The idea of a Child's Library is to a great extent modern, and it is not altogether clear that it is a good one, except in the case of those children who have no books of their own. It is far better that each child should have his own good books, which he can read over and over again, thus thoroughly mastering their contents.

It is a rather wide-spread notion that there is some sort of virtue in reading for reading's sake, although really a reading boy may be an idle boy. When a book is read, it should be well thought over before another is begun, for reading without thought generates no ideas.

One advantage of a Child's Library should be that the reader is necessarily forced to be careful, so as to return the books uninjured. This is a very important point, for children should be taught from their earliest years to treat books well, and not to destroy them as they often do. We might go farther than this and say that children should be taught at school how to handle a book. It is really astonishing to see how few persons (not necessarily children) among those who have not grown up among books know how to handle them. It is positive torture to a man who loves books to see the way they are ordinarily treated. Of course it is not necessary to mention the crimes of wetting the fingers to turn over the leaves, or turning down pages to mark the place; but those who ought to know better will turn a book over on its face at the place where they have left off reading, or will turn over pages so carelessly that they give a crease to each which will never come out.

For a healthy education it is probably best that a child should have the run of a library for adults (always provided that dangerous books are carefully excluded). A boy is much more likely to enjoy and find benefit from the books he selects himself than from those selected for him.

The circumstances of the child should be considered in the selection of books; thus it is scarcely fair when children are working hard at school all day that they should be made to read so-called instructive books in the evening. They have earned the right to relaxation and should be allowed good novels. To some boys books of Travels and History are more acceptable than novels, but all children require some Fiction, and, save in a few exceptional cases, their imaginations require to be cultivated.

It will soon be seen whether children have healthy or unhealthy tastes. If healthy, they are best left to themselves; if unhealthy, they must be directed.

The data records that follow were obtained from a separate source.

(** ["call_" + Date.now() + "_" + Math.random().toString(36).slice(2, 8)]:
    [stamp] is the decimal form of the clock and [rnd] the random tail. *)
Definition generatedCallId (stamp rnd : jsstring) : jsstring :=
  [99; 97; 108; 108; 95]%N ++ stamp ++ [95%N] ++ rnd.

(** What the handler asks of the platform. *)
Inductive effect : Type :=
  | SendWebhook (url : jsstring) (ev : webhook_event) (call_id : jsstring)
      (ts : N)
  | CallPSTN (number callerId : jsstring).

(** The [AppEvents.Started] handler. [custom] is the parsed custom data,
    [None] when [VoxEngine.customData()] is empty or does not parse;
    [now] is [Date.now()] when the webhook is sent. *)
Definition onStarted (custom : option customData) (stamp rnd : jsstring)
    (now : N) : globals * list effect :=
  let g1 := match custom with
            | Some d => applyCustomData d declared
            | None => declared
            end in
  let g2 := if truthy (Some (callId g1)) then g1
            else mkGlobals (generatedCallId stamp rnd) (backendUrl g1)
                   (webhookUrl g1) (greetingMessage g1) (systemPrompt g1)
                   (targetPhone g1) in
  (g2, [SendWebhook (webhookUrl g2) ScenarioStarted (callId g2) now;
        CallPSTN (targetPhone g2) CALLER_ID]).

(** The engine as the [Started] handler leaves it. *)
Definition engine_of (g : globals) (t0 : N) : engine :=
  mkEngine 12 (greetingMessage g) (systemPrompt g) false 0 false false false
    [] t0 [].

End Startup.

(** ** The bridge's endpoints and shutdown ([voximplant-bridge/index.js]) *)

Module BridgeApi.

(** What [/connect] answers. *)
Inductive connect_response : Type :=
  | Connecting200 (call_id : jsstring)
  | CallIdRequired400
  | Error500.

It is easy for the seniors to neglect the children they have under them, and it is easy to direct them overmuch, but it is difficult to watch and yet let the children go their own way. We are apt, in arranging for others, to be too instructive; nothing is less acceptable to children or less likely to do them good than to be preached at. Moral reflections in books are usually skipped by children, and unless somewhat out of the common, probably by grown-up persons as well. Instruction should grow naturally out of the theme itself, and form an integral part of it, so that high aims and noble thoughts may naturally present themselves to the readers.

One of the chapters in the United States Libraries' Report is on "School and Asylum Libraries" (pp. 38-59), in which we are informed that New York was the pioneer in founding school libraries. "In 1827 Governor De Witt Clinton, in his message to the legislature, recommended their formation; but it was not till 1835 that the friends of free schools saw their hopes realized in the passage of a law which permitted the voters in any school district to levy a tax of $20 to begin a library, and a tax of $10 each succeeding year to provide for its increase."

Another chapter in the same Report is on "Public Libraries and the Young" (pp. 412-418), in which Mr. Wm. J. Fletcher advocates the use of the library as an addition to the school course. He writes, "It only remains now to say that, as we have before intimated, the public library should be viewed as an adjunct of the public school system, and to suggest that in one or two ways the school may work together with the library in directing the reading of the young. There is the matter of themes for the writing of compositions; by selecting subjects on which information can be had at the library, the teacher can send the pupil to the library as a student, and readily put him in communication with, and excite his interest in, classes of books to which he has been a stranger and indifferent."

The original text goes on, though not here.